▶ [SOURCE DATA]
(* ===== verification/Board.v ===== *)
(** * The roadmap's rows

    The data of src/crates/fletch-core/src/roadmap/types.rs, events.rs, proposals.rs,
    order_proposals.rs and the project hold of brakes.rs. Enums are stored by their database
    spelling ([as_str]); the JSON columns hold the decoded values. [rank] is an [f64]. *)

From Stdlib Require Import SpecFloat.
From S2P Require Import Prelude RustStr.

Local Open Scope string_scope.
Local Open Scope list_scope.

Inductive Horizon := HNow | HNext | HLater.
#[export] Instance Horizon_eq_dec : EqDecision Horizon.
Proof. solve_decision. Defined.

Inductive ItemStatus :=
  Captured | Proposed | Open | Queued | Active | InReview | Done | Rejected.
#[export] Instance ItemStatus_eq_dec : EqDecision ItemStatus.
Proof. solve_decision. Defined.

Definition item_status_as_str (s : ItemStatus) : string :=
  match s with
  | Captured => "captured" | Proposed => "proposed" | Open => "open" | Queued => "queued"
  | Active => "active" | InReview => "in_review" | Done => "done" | Rejected => "rejected"
  end.

(** [matches!(self, Proposed | Open | Queued)]. *)
Definition is_rulable (s : ItemStatus) : bool :=
  match s with Proposed | Open | Queued => true | _ => false end.

Inductive ItemSource := SrcUser | SrcPm | SrcLinear | SrcGithub.
#[export] Instance ItemSource_eq_dec : EqDecision ItemSource.
Proof. solve_decision. Defined.

Inductive CaptureKind := CapAsk | CapIdea | CapBrainstorm.

Record Triage := { tr_brief : option string; tr_questions : list string; tr_mined : bool }.

Inductive EventActor := ActUser | ActPm | ActDrainer | ActSweep.
#[export] Instance EventActor_eq_dec : EqDecision EventActor.
Proof. solve_decision. Defined.

Inductive EventKind :=
  EvCreated | EvProposed | EvAccepted | EvEdited | EvQueued | EvUnqueued | EvDispatched
| EvPrOpened | EvRunFailed | EvRunCanceled | EvRunDeleted | EvShipped | EvPrClosed | EvBlocked
| EvHeld | EvReleased | EvRejected | EvReopened | EvNote.
#[export] Instance EventKind_eq_dec : EqDecision EventKind.
Proof. solve_decision. Defined.

Record ItemEvent := {
  ev_id : string;
  ev_item_id : string;
  ev_project_id : string;
  ev_actor : EventActor;
  ev_kind : EventKind;
  ev_detail : option string;
  ev_created_at : Z;
}.

Record RoadmapItem := {
  it_id : string;
  it_project_id : string;
  it_code : string;
  it_title : string;
  it_why : string;
  it_horizon : Horizon;
  it_status : ItemStatus;
  it_rank : spec_float;
  it_area : option string;
  it_source : ItemSource;
  it_accept : list string;
  it_deps : list string;
  it_agent_id : option string;
  it_workflow_def_id : option string;
  it_run_id : option string;
  it_pr_url : option string;
  it_pr_number : option Z;
  it_hold_reason : option string;
  it_held_by : option EventActor;
  it_held_at : option Z;
  it_close_reason : option string;
  it_issue_url : option string;
  it_kind : option CaptureKind;
  it_triage : option Triage;
  it_from_item : option string;
  it_created_at : Z;
  it_updated_at : Z;
}.

Definition is_held (i : RoadmapItem) : bool := is_some (it_hold_reason i).

Record NewItem := {
  new_title : string;
  new_why : string;
  new_horizon : option Horizon;
  new_status : option ItemStatus;
  new_area : option string;
  new_source : option ItemSource;
  new_accept : list string;
  new_deps : list string;
  new_workflow_def_id : option string;
  new_issue_url : option string;
  new_from_item : option string;
}.

Definition new_item_default : NewItem := {|
  new_title := ""; new_why := ""; new_horizon := None; new_status := None; new_area := None;
  new_source := None; new_accept := []; new_deps := []; new_workflow_def_id := None;
  new_issue_url := None; new_from_item := None;
|}.

(** A nullable column's edit is an [option (option _)]: untouched, cleared or set. *)
Record ItemPatch := {
  pt_title : option string;
  pt_why : option string;
  pt_horizon : option Horizon;
  pt_status : option ItemStatus;
  pt_source : option ItemSource;
  pt_rank : option spec_float;
  pt_accept : option (list string);
  pt_deps : option (list string);
  pt_area : option (option string);
  pt_agent_id : option (option string);
  pt_workflow_def_id : option (option string);
  pt_run_id : option (option string);
  pt_pr_url : option (option string);
  pt_pr_number : option (option Z);
}.

Definition item_patch_default : ItemPatch := {|
  pt_title := None; pt_why := None; pt_horizon := None; pt_status := None; pt_source := None;
  pt_rank := None; pt_accept := None; pt_deps := None; pt_area := None; pt_agent_id := None;
  pt_workflow_def_id := None; pt_run_id := None; pt_pr_url := None; pt_pr_number := None;
|}.

(** [ItemPatch { status, run_id, pr_url, pr_number, .. }], the lifecycle fields. *)
Definition status_patch (s : ItemStatus) : ItemPatch := {|
  pt_title := None; pt_why := None; pt_horizon := None; pt_status := Some s; pt_source := None;
  pt_rank := None; pt_accept := None; pt_deps := None; pt_area := None; pt_agent_id := None;
  pt_workflow_def_id := None; pt_run_id := None; pt_pr_url := None; pt_pr_number := None;
|}.

Definition with_status (s : option ItemStatus) (p : ItemPatch) : ItemPatch := {|
  pt_title := pt_title p; pt_why := pt_why p; pt_horizon := pt_horizon p; pt_status := s;
  pt_source := pt_source p; pt_rank := pt_rank p; pt_accept := pt_accept p; pt_deps := pt_deps p;
  pt_area := pt_area p; pt_agent_id := pt_agent_id p; pt_workflow_def_id := pt_workflow_def_id p;
  pt_run_id := pt_run_id p; pt_pr_url := pt_pr_url p; pt_pr_number := pt_pr_number p;
|}.

Definition with_run_id (r : option (option string)) (p : ItemPatch) : ItemPatch := {|
  pt_title := pt_title p; pt_why := pt_why p; pt_horizon := pt_horizon p; pt_status := pt_status p;
  pt_source := pt_source p; pt_rank := pt_rank p; pt_accept := pt_accept p; pt_deps := pt_deps p;
  pt_area := pt_area p; pt_agent_id := pt_agent_id p; pt_workflow_def_id := pt_workflow_def_id p;
  pt_run_id := r; pt_pr_url := pt_pr_url p; pt_pr_number := pt_pr_number p;
|}.

Definition with_pr (url : option (option string)) (number : option (option Z)) (p : ItemPatch)
    : ItemPatch := {|
  pt_title := pt_title p; pt_why := pt_why p; pt_horizon := pt_horizon p; pt_status := pt_status p;
  pt_source := pt_source p; pt_rank := pt_rank p; pt_accept := pt_accept p; pt_deps := pt_deps p;
  pt_area := pt_area p; pt_agent_id := pt_agent_id p; pt_workflow_def_id := pt_workflow_def_id p;
  pt_run_id := pt_run_id p; pt_pr_url := url; pt_pr_number := number;
|}.

Definition with_workflow (w : option (option string)) (p : ItemPatch) : ItemPatch := {|
  pt_title := pt_title p; pt_why := pt_why p; pt_horizon := pt_horizon p; pt_status := pt_status p;
  pt_source := pt_source p; pt_rank := pt_rank p; pt_accept := pt_accept p; pt_deps := pt_deps p;
  pt_area := pt_area p; pt_agent_id := pt_agent_id p; pt_workflow_def_id := w;
  pt_run_id := pt_run_id p; pt_pr_url := pt_pr_url p; pt_pr_number := pt_pr_number p;
|}.

Definition with_agent (a : option (option string)) (p : ItemPatch) : ItemPatch := {|
  pt_title := pt_title p; pt_why := pt_why p; pt_horizon := pt_horizon p; pt_status := pt_status p;
  pt_source := pt_source p; pt_rank := pt_rank p; pt_accept := pt_accept p; pt_deps := pt_deps p;
  pt_area := pt_area p; pt_agent_id := a; pt_workflow_def_id := pt_workflow_def_id p;
  pt_run_id := pt_run_id p; pt_pr_url := pt_pr_url p; pt_pr_number := pt_pr_number p;
|}.

Record ItemUpdate := { up_applied : bool; up_item : RoadmapItem }.

(** ** Asks and holds *)

Inductive ProposalKind := PropUpdate | PropDiscard.

Record ProposalPatch := {
  pp_title : option string;
  pp_why : option string;
  pp_horizon : option Horizon;
  pp_area : option (option string);
  pp_accept : option (list string);
  pp_deps : option (list string);
}.

Definition proposal_patch_is_empty (p : ProposalPatch) : bool :=
  is_none (pp_title p) && is_none (pp_why p) && is_none (pp_horizon p) && is_none (pp_area p)
  && is_none (pp_accept p) && is_none (pp_deps p).

Definition proposal_patch_fields (p : ProposalPatch) : list string :=
  (if is_some (pp_title p) then ["title"] else [])
  ++ (if is_some (pp_why p) then ["why"] else [])
  ++ (if is_some (pp_horizon p) then ["horizon"] else [])
  ++ (if is_some (pp_area p) then ["area"] else [])
  ++ (if is_some (pp_accept p) then ["accept"] else [])
  ++ (if is_some (pp_deps p) then ["deps"] else []).

Definition to_item_patch (p : ProposalPatch) : ItemPatch := {|
  pt_title := pp_title p; pt_why := pp_why p; pt_horizon := pp_horizon p; pt_status := None;
  pt_source := None; pt_rank := None; pt_accept := pp_accept p; pt_deps := pp_deps p;
  pt_area := pp_area p; pt_agent_id := None; pt_workflow_def_id := None; pt_run_id := None;
  pt_pr_url := None; pt_pr_number := None;
|}.

(** The stored patch is JSON; a [Value] that is not a patch does not decode ([Err]). *)
Record Proposal := {
  pr_id : string;
  pr_item_id : string;
  pr_project_id : string;
  pr_kind : ProposalKind;
  pr_patch : option (result ProposalPatch string);
  pr_note : option string;
  pr_created_at : Z;
}.

Record OrderProposal := {
  op_project_id : string;
  op_codes : list string;
  op_note : option string;
  op_created_at : Z;
}.

Record ProjectHold := {
  ph_project_id : string;
  ph_reason : string;
  ph_held_by : EventActor;
  ph_created_at : Z;
}.

(** ** Ranks *)

(** [f64] arithmetic, and the conversion [n as f64]. *)
Definition f64_add : spec_float -> spec_float -> spec_float := SFadd 53 1024.
Definition f64_of_N (n : N) : spec_float :=
  match n with N0 => S754_zero false | Npos p => binary_normalize 53 1024 (Zpos p) 0 false end.
Definition f64_ltb : spec_float -> spec_float -> bool := SFltb.

(** SQLite's [ORDER BY rank, created_at]; the stored order breaks ties. *)
Definition board_le (a b : RoadmapItem) : Prop :=
  match SFcompare (it_rank a) (it_rank b) with
  | Some Lt => True
  | Some Gt => False
  | _ => (it_created_at a <= it_created_at b)%Z
  end.

#[export] Instance board_le_dec : RelDecision board_le.
Proof.
  intros a b. unfold board_le. destruct (SFcompare _ _) as [[]|]; apply _.
Defined.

▶ [TASK REQUIREMENTS] If a line in the entries contains "Local", copy it.

▶ [ANSWER BOX]
Local Open Scope string_scope.
Local Open Scope list_scope.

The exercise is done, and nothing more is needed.